The income tax cut would apply to all of Maine’s income tax brackets, including the top rate of 9.15% that Mills and legislative Democrats bumped up by passing a “millionaire’s tax” this year. Bush says it would give the average family a roughly $2,000 break while attracting businesses to the state.
Questions over implementation still remain, but Bush has said his plan is more realistic than the $4 billion cut to the state budget that Charles has promised.
MaineCare, the state’s version of Medicaid that provides health coverage to low-income residents, has faced budget issues while expanding over the years to cover about 400,000 residents — about a third of Mainers.
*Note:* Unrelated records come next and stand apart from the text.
(** * Quasi-IMPES scaling and one-component level transfer of BlackoilAmg

    A shallow embedding of [opm/autodiff/BlackoilAmg.hpp]:
    - [Opm::Detail::scaleMatrixQuasiImpes] and [scaleVectorQuasiImpes],
    - [OneComponentAggregationLevelTransferPolicy],
    - [OneStepAMGCoarseSolverPolicy::AMGInverseOperator],
    - [BlackoilAmg].

    Scalars ([field_type]) are kept abstract: the code is a template over the
    field type and only uses [0], [1], [+=] and [*=].  Every algebraic law
    that a statement relies on appears as an explicit hypothesis.  Index
    errors (undefined behaviour or a thrown [ISTLError] in the C++) are the
    [None] of the error monad. *)

From stdpp Require Import base option list sorting gmap.


(** ** Scalars *)

Class Scalar (F : Type) := {
  fzero : F;
  fone : F;
  fadd : F → F → F;
  fmul : F → F → F
}.

#[export] Instance Z_scalar : Scalar Z :=
  {| fzero := 0%Z; fone := 1%Z; fadd := Z.add; fmul := Z.mul |}.

(** ** Counted loops

    [for (std::size_t i = lo; i < lo + n; i++) body], the loop state threaded
    through the error monad. *)

Fixpoint for_loop {St : Type} (lo n : nat) (body : nat → St → option St) (s : St)
  : option St :=
  match n with
  | 0 => Some s
  | S n' => s' ← body lo s; for_loop (S lo) n' body s'
  end.

(** ** Dense blocks and block-sparse matrices *)

(** [Dune::FieldMatrix<F, ROWS, COLS>]: a dense array of rows. *)
Abbreviation Block F := (list (list F)).

(** [Dune::FieldVector<F, SIZE>]. *)
Abbreviation VBlock F := (list F).

(** [Dune::BCRSMatrix<B>]: [mat_N] rows, [mat_M] columns, and for every row
    the stored entries as (column index, block) in storage order. *)
Record BCRSMatrix (B : Type) := mkBCRS {
  mat_N : nat;
  mat_M : nat;
  mat_rows : list (list (nat * B))
}.
Arguments mkBCRS {B} _ _ _.
Arguments mat_N {B} _.
Arguments mat_M {B} _.
Arguments mat_rows {B} _.

(** The sparsity pattern: the column indices stored in every row. *)
Definition pattern {B : Type} (m : BCRSMatrix B) : list (list nat) :=
  (λ row : list (nat * B), fst <$> row) <$> mat_rows m.

(** Pattern and dimensions of a sparse matrix. *)
Definition shape {B : Type} (m : BCRSMatrix B) : list (list nat) * nat * nat :=
  (pattern m, mat_N m, mat_M m).

(** The [k]-th stored entry of row [r]. *)
Definition stored {B : Type} (m : BCRSMatrix B) (r k : nat) : option (nat * B) :=
  row ← mat_rows m !! r; row !! k.

(** Position of column [j] in a compressed row (the [lower_bound] search of
    the row's [operator[]]); [None] when the column is not stored, where the
    C++ throws. *)
Fixpoint find_col (j : nat) (cols : list nat) : option nat :=
  match cols with
  | [] => None
  | c :: cols' => if decide (c = j) then Some 0 else S <$> find_col j cols'
  end.

(** [m[i][j]] *)
Definition mat_get {B : Type} (m : BCRSMatrix B) (i j : nat) : option B :=
  row ← mat_rows m !! i;
  k ← find_col j (fst <$> row);
  e ← row !! k;
  Some e.2.

(** A container with its iterator offsets ([block - begin], [row.index()]). *)
Definition indexed {A : Type} (l : list A) : list (nat * A) :=
  zip (seq 0 (length l)) l.

(** The entries of one row with their row index. *)
Definition row_entries {B : Type} (row : nat * list (nat * B)) : list (nat * nat * B) :=
  (λ e, (row.1, e.1, e.2)) <$> row.2.

(** All stored entries as (row, col, block), in the order in which the nested
    row / entry iterators visit them. *)
Definition entries {B : Type} (m : BCRSMatrix B) : list (nat * nat * B) :=
  mjoin (row_entries <$> indexed (mat_rows m)).

(** Structural invariant of a built [BCRSMatrix]: [mat_N] rows, and in every
    row strictly increasing column indices below [mat_M]. *)
Definition bcrs_wf {B : Type} (m : BCRSMatrix B) : Prop :=
  length (mat_rows m) = mat_N m ∧
  Forall (λ row : list (nat * B),
            StronglySorted lt (fst <$> row) ∧ Forall (λ e, e.1 < mat_M m) row)
         (mat_rows m).

(** Replace every stored block by its image, keeping the pattern. *)
Definition map_entry {B C : Type} (g : B → C) (e : nat * B) : nat * C := (e.1, g e.2).

Definition map_blocks {B C : Type} (g : B → C) (m : BCRSMatrix B) : BCRSMatrix C :=
  mkBCRS (mat_N m) (mat_M m)
         ((λ row : list (nat * B), map_entry g <$> row) <$> mat_rows m).

(** Range-based [for] whose body updates a state and may fail. *)
Fixpoint for_each {A St : Type} (body : St → A → option St) (s : St) (l : list A)
  : option St :=
  match l with
  | [] => Some s
  | x :: l => s' ← body s x; for_each body s' l
  end.

(** Template constants [Block::rows], [Block::cols] ([Block::dimension] for
    vector blocks is [ROWS]). *)
Class BlockTraits := { ROWS : nat; COLS : nat }.

(** Memory locations of heap-allocated or caller-owned objects. *)
Abbreviation loc := positive.

(** The two operator kinds [createOperator] is overloaded for.  Both hold a
    reference to their matrix. *)
Inductive Operator (Comm : Type) :=
  | MatrixAdapter (matrix : loc)
  | OverlappingSchwarzOperator (matrix : loc) (comm : Comm).
Arguments MatrixAdapter {Comm} _.
Arguments OverlappingSchwarzOperator {Comm} _ _.

Definition getmat {Comm : Type} (op : Operator Comm) : loc :=
  match op with
  | MatrixAdapter matrix => matrix
  | OverlappingSchwarzOperator matrix _ => matrix
  end.

(** The first argument only selects the overload. *)
Definition createOperator {Comm : Type} (op : Operator Comm) (matrix : loc) (comm : Comm)
  : Operator Comm :=
  match op with
  | MatrixAdapter _ => MatrixAdapter matrix
  | OverlappingSchwarzOperator _ _ => OverlappingSchwarzOperator matrix comm
  end.

(** Modelled from the spec: the CPR parameter block [CPRParameter], whose
    declaration (opm/autodiff/CPRPreconditioner.hpp) is not among the
    sources.  The spec lists what it configures (AMG or plain smoother on the
    coarse level, pressure aggregation, coarse solver tolerance, maximum
    iterations, verbosity, BiCGSTAB or CG); the member names are those that
    BlackoilAmg.hpp reads.  [double] is the type of the tolerance. *)
Record CPRParameter (double : Type) := mkCPRParameter {
  cpr_use_amg_ : bool;
  cpr_use_bicgstab_ : bool;
  cpr_solver_verbose_ : bool;
  cpr_pressure_aggregation_ : bool;
  cpr_solver_tol_ : double;
  cpr_max_ell_iter_ : Z
}.
Arguments mkCPRParameter {double} _ _ _ _ _ _.
Arguments cpr_use_amg_ {double} _.
Arguments cpr_use_bicgstab_ {double} _.
Arguments cpr_solver_verbose_ {double} _.
Arguments cpr_pressure_aggregation_ {double} _.
Arguments cpr_solver_tol_ {double} _.
Arguments cpr_max_ell_iter_ {double} _.

(** What the code uses of the parallel information object. *)
Class Communication (F Comm : Type) := {
  copyOwnerToAll : Comm → list (VBlock F) → list (VBlock F);
  rank : Comm → nat
}.

(** [Dune::Amg::SequentialInformation], the no-op sequential information
    object: one process of rank 0, [copyOwnerToAll] does nothing. *)
Inductive SequentialInformation := SeqInfo.

#[export] Instance SequentialInformation_comm (F : Type)
  : Communication F SequentialInformation :=
  {| copyOwnerToAll := λ _ v, v; rank := λ _, 0 |}.

(** ** The model *)

Section BlackoilAmg.
Context {F : Type} `{!Scalar F} `{!BlockTraits}.

(** *** [Opm::Detail::scaleMatrixQuasiImpes], [scaleVectorQuasiImpes] *)

(** [block[i][j]] *)
Definition block_get (block : Block F) (i j : nat) : option F :=
  row ← block !! i; row !! j.

(** [block[pressureIndex][j] += block[i][j];] *)
Definition add_entry (pressureIndex i j : nat) (block : Block F)
  : option (Block F) :=
  rp ← block !! pressureIndex;
  x ← rp !! j;
  y ← block_get block i j;
  Some (<[pressureIndex := <[j := fadd x y]> rp]> block).

(** The loops over [i] and [j] for one block. *)
Definition scaleBlock (pressureIndex : nat) (block : Block F)
  : option (Block F) :=
  for_loop 0 ROWS
    (λ i block,
       if decide (i ≠ pressureIndex)
       then for_loop 0 COLS (λ j block, add_entry pressureIndex i j block) block
       else Some block)
    block.

(** [for (auto& row : *matrix) for (auto& block : row) ...] on the matrix
    held by the [unique_ptr]. *)
Definition scaleMatrix (pressureIndex : nat) (m : BCRSMatrix (Block F))
  : option (BCRSMatrix (Block F)) :=
  rows ← mapM (mapM (λ e : nat * Block F,
                       block ← scaleBlock pressureIndex e.2; Some (e.1, block)))
              (mat_rows m);
  Some (mkBCRS (mat_N m) (mat_M m) rows).

(** The whole function on a store of matrices: [new Matrix(op.getmat())]
    allocates a copy at a fresh location, the loops update that copy in
    place, and the result is the owning pointer with an operator that
    refers to the copy. *)
Definition scaleMatrixQuasiImpes {Comm : Type}
    (σ : gmap loc (BCRSMatrix (Block F)))
    (op : Operator Comm) (comm : Comm) (pressureIndex : nat)
  : option (gmap loc (BCRSMatrix (Block F)) * (loc * Operator Comm)) :=
  original ← σ !! getmat op;
  let matrix := fresh (dom σ) in
  let σ1 := <[matrix := original]> σ in
  copy ← σ1 !! matrix;
  scaled ← scaleMatrix pressureIndex copy;
  Some (<[matrix := scaled]> σ1, (matrix, createOperator op matrix comm)).

(** [block[pressureIndex] += block[i];] *)
Definition vadd_entry (pressureIndex i : nat) (block : VBlock F)
  : option (VBlock F) :=
  x ← block !! pressureIndex;
  y ← block !! i;
  Some (<[pressureIndex := fadd x y]> block).

Definition scaleVBlock (pressureIndex : nat) (block : VBlock F)
  : option (VBlock F) :=
  for_loop 0 ROWS
    (λ i block,
       if decide (i ≠ pressureIndex) then vadd_entry pressureIndex i block
       else Some block)
    block.

Definition scaleVectorQuasiImpes (pressureIndex : nat) (vector : list (VBlock F))
  : option (list (VBlock F)) :=
  mapM (scaleVBlock pressureIndex) vector.

(** *** Shapes *)

Definition block_wf (block : Block F) : Prop :=
  length block = ROWS ∧ Forall (λ row, length row = COLS) block.

Definition matrix_wf (m : BCRSMatrix (Block F)) : Prop :=
  Forall (Forall (λ e : nat * Block F, block_wf e.2)) (mat_rows m).

Definition vblock_wf (block : VBlock F) : Prop := length block = ROWS.

(** *** Closed forms used in the statements *)

Definition row_add (r1 r2 : list F) : list F := zip_with fadd r1 r2.

(** The pressure row has absorbed every other row, in index order. *)
Definition combine_rows (p : nat) (B : Block F) : Block F :=
  match B !! p with
  | Some rp => <[p := foldl row_add rp (delete p B)]> B
  | None => B
  end.

(** The pressure component has absorbed every other component. *)
Definition combine_components (p : nat) (b : VBlock F) : VBlock F :=
  match b !! p with
  | Some x => <[p := foldl fadd x (delete p b)]> b
  | None => b
  end.

(** *** [OneComponentAggregationLevelTransferPolicy] *)

Context {Comm Criterion : Type} `{!Communication F Comm}.
(** Template parameter [COMPONENT_INDEX] and [AggregatesMap::ISOLATED]. *)
Variables (COMPONENT_INDEX ISOLATED : nat).

(** What [Dune::Amg] hands back in the aggregation branch:
    [buildAggregates], [IndicesCoarsener::coarsen] and
    [AggregatesPublisher::publish] fill the aggregates map and the coarse
    communication and count the aggregates, and
    [Detail::buildCoarseSparseMatrix] (through
    [ConnectivityConstructor::examine]) fixes the coarse pattern. *)
Record Aggregation := mkAggregation {
  agg_map : list nat;
  agg_count : nat;
  agg_comm : Comm;
  agg_pattern : list (list nat)
}.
Trump and conservative allies have accused it of being rife with fraud while state audits have identified other potential issues.
Bush alluded in an April radio interview to the 2017 voter-approved Medicaid expansion and said Democrats were “suffocating the free market.” Ever one to use analogies, he likened Democrats’ management of healthcare to “(Russian President Vladimir ) Putin bombing the school and then coming in and declaring martial law.” Maine Democrats have repeatedly criticized his MaineCare remarks.
Bush said he would audit MaineCare “from top to bottom,” end contracts for underperforming providers, use AI and data to flag suspicious billing and end direct contracting models. He’d also repeal Maine’s “certificate of need” law and “fully legalize” community paramedicine to allow more Mainers to receive care at home — among other plans.
“That’s the bulk of what I think I’ll be doing for the first term, is just ripping through all of that, making it run like a tight, little Swiss watch,” Bush said.
On the state employee front, Bush said in a March radio interview that he planned to make deep cuts to the state’s 13,000-strong workforce.
“Oh, the firing. I can’t wait,” he said, noting he planned to terminate 1,500 to 2,000 workers within six months of his election. He described the move for those workers as “a promotion … into higher-paying jobs in the free market.”
A state employee, Bush added, is constrained in their current job but is actually “a marvelous person that God put on this earth to do marvelous things.”
Those ideas have opened up Bush to criticism from Democrats that he’s another businessman who thinks he could quickly change government without realizing the realities of Augusta. The State House has been controlled by Democrats since Mills took office in 2019.
But he’s bold and confident, supporters say, and he’s not afraid to critique Republicans, too. He’s also warned his party against supporting strict abortion limits. His flexibility on some issues makes Bush electable come November, allies say.
“He brings wherewithal and capacity to bring investment into this state,” said state Sen. Jim Libby, R-Standish, who is backing Bush’s campaign after ending his own gubernatorial bid amid Clean Election Act controversies. “And I think he has an ability to do it immediately.”
June will deliver the verdict on whether Maine Republicans trust Bush enough over others to win come November. Back at the Hearts of Pine home opener in April, Bush smiled when describing how when he’s not running around Cape Elizabeth or on the campaign trail, his two youngest kids, 7-year-old Willa and 5-year-old Jonny, keep him busy with T-ball, horse riding and other activities.
“I love Maine,” Bush said right before kickoff, as supporters were chanting in full voice. “I love this song. I love these people, and I don’t like that there’s despair about keeping kids here.”
Editor’s note: This story was updated on May 10 to correct information about whether Josephine Colwell Bradley has died. She is alive.